Depuis que nous sommes ici, je ne comprends pas bien ce dont il est
soupçonné.
Enfoiré de
baveux ! Sonia décoche un sourire carnassier.
– Mais de rien. Je vous rappelle qu'il n'est
entendu qu'en qualité de témoin assisté. Il est important pour moi
de me faire une idée du genre d'homme qu'il est.
– Un policier exemplaire.
– Un exemple à ne pas
suivre. Valérie Lataste déclare avoir caché un DVD et un CD
dans le bois…
– Tu les verras jamais,
Bamboula. Jamais entendu parler.
– Elle portait des traces de coups qui ont
été constatés par le médecin lors de sa mise en garde à vue…
– À crapahuter dans les bois sous la lune, on
se fait des bobos.
– Elle dit que vous les lui avez donnés pour
la contraindre à avouer où elle venait de cacher ce CD et ce
DVD.
– N'importe quoi ! Je l'ai pas touchée.
Et je confirme : j'ai jamais entendu parler de ces objets… Si
vous voulez mon avis, elle enfume le terrain pour détourner
l'attention de l'escroquerie miteuse qu'elle a pas été foutue de
réussir.
Plus je te vois, plus tu me
déplais. Sonia le dévisage, les yeux dans les yeux, en
écrasant ses lombaires contre le dosseret de son siège : la
suspension vrilleuse à la Dambo.
Gourdon, flottant, finit par se fendre d'un
sourire niais.
– Quoi ? T'as envie
de te faire sauter ?
– Les quatre talkies-walkies que vous avez
utilisés durant la… la chasse… ils sont à vous ?

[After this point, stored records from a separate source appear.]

Definition localhost : Net.IpAddr := Net.V4 2130706433.
Definition good : Request := mkRequest (Some localhost) (Some ("Bearer " +:+ token32)).
Definition bad : Request := mkRequest (Some localhost) (Some "Bearer wrong").

Definition ping (s : AppState) : Answer * AppState := (Reply healthz, s).

(** The requests of the repository's endpoint test: no token, then the right
    token during the cooldown, then from a network that is not allowed. *)
Example endpoint_test :
  let s0 := app_with (cooldown 10 2) in
  let '(a1, s1) := authenticate 0 0 (mkRequest (Some localhost) None) ping s0 in
  let '(a2, s2) := authenticate 5 5 good ping s1 in
  let '(a3, _) := authenticate 6 6 (mkRequest (Some (Net.V4 167772161)) (Some ("Bearer " +:+ token32))) ping s2 in
  let '(a4, _) := authenticate (10 * Instants.NANOS) 0 good ping s2 in
  a1 = Reply unauthorized ∧ a2 = Reply (cooling_down 10) ∧ a3 = Reply source_denied ∧ a4 = Reply healthz.
Proof. vm_compute. done. Qed.

Lemma pair_eta {A B} (r : A * B) a : r.1 = a → r = (a, r.2).
Proof. destruct r. by intros [= ->]. Defined.

Lemma cooldown_enforced_witness :
  ∃ n, authenticate 5 5 good ping (record_auth_failure 0 localhost (app_with (cooldown 10 2))).2
       = (Reply (cooling_down n), (record_auth_failure 0 localhost (app_with (cooldown 10 2))).2) ∧ 1 ≤ n ≤ 10.
Proof.
  destruct (cooldown_enforced 0 5 5 good localhost ping (app_with (cooldown 10 2))
    (record_auth_failure 0 localhost (app_with (cooldown 10 2))).2) as (n & Ha & Hn & _);
    [reflexivity|reflexivity|reflexivity|reflexivity|vm_compute; split; congruence|].
  exists n. by split.
Defined.

Lemma cooldown_overflow_unrecorded_witness :
  (authenticate 0 1 bad ping (app_with (cooldown U64_MAX 2))).1 = Panic ∧
  auth_failures (authenticate 0 1 bad ping (app_with (cooldown U64_MAX 2))).2 = ∅.
Proof.
  apply (cooldown_overflow_unrecorded 0 1 bad ping (app_with (cooldown U64_MAX 2))
    (auth_token Toy.resolved) localhost "wrong"); vm_compute; reflexivity.
Defined.

(** Two tracked addresses, both cooling down, and a third failure. *)
Definition full_table : AppState :=
  set_failures {[Net.V4 1 := 100; Net.V4 2 := 200]} (app_with (cooldown 10 2)).

Lemma record_auth_failure_spec_witness :
  auth_failures (record_auth_failure 50 localhost full_table).2 !! localhost = Some (50 + 10 * Instants.NANOS) ∧
  Z.of_nat (size (auth_failures (record_auth_failure 50 localhost full_table).2)) ≤ 2.
Proof.
  destruct (record_auth_failure_spec 50 localhost full_table (record_auth_failure 50 localhost full_table).2)
    as (Hs & Hl & _); [reflexivity|vm_compute; congruence|vm_compute; congruence|apply pair_eta; vm_compute; reflexivity|].
  by split.
Defined.

Example eviction : auth_failures (record_auth_failure 50 localhost full_table).2 !! Net.V4 1 = None.
Proof. vm_compute. reflexivity. Qed.

Lemma concurrency_limits_witness :
  let s := app_with (cooldown 10 2) in
  let a := mkApp (set_limits 15 (app_routes s) s) [GotGlobal "/commands/run" []] [] in
  global_limit (state a) + 1 + 0 = 16.
Proof.
  intros s a.
  destruct (concurrency_limits (config_with (cooldown 10 2)) Toy.fs StoreToy.sys0 s a) as (Hsum & _);
    [vm_compute; congruence|by repeat constructor|reflexivity| |exact Hsum].
  apply rtc_once. by eapply (step_begin s (set_limits 15 (app_routes s) s) [] []).
Defined.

– Ce sont ceux de la brigade.
– Celle de la répression du proxénétisme à
laquelle vous appartenez, n'est-ce pas ?
– Affirmatif.
– J'ai là la photocopie du bordereau que vous
avez signé au magasinier en empruntant ces quatre appareils.
C'est quoi, ce
bordel ? Il rit. Jaune.
– Vous chiadez vos enquêtes, vous ! Je
sais bien que je les ai pris juste avant la fameuse balade !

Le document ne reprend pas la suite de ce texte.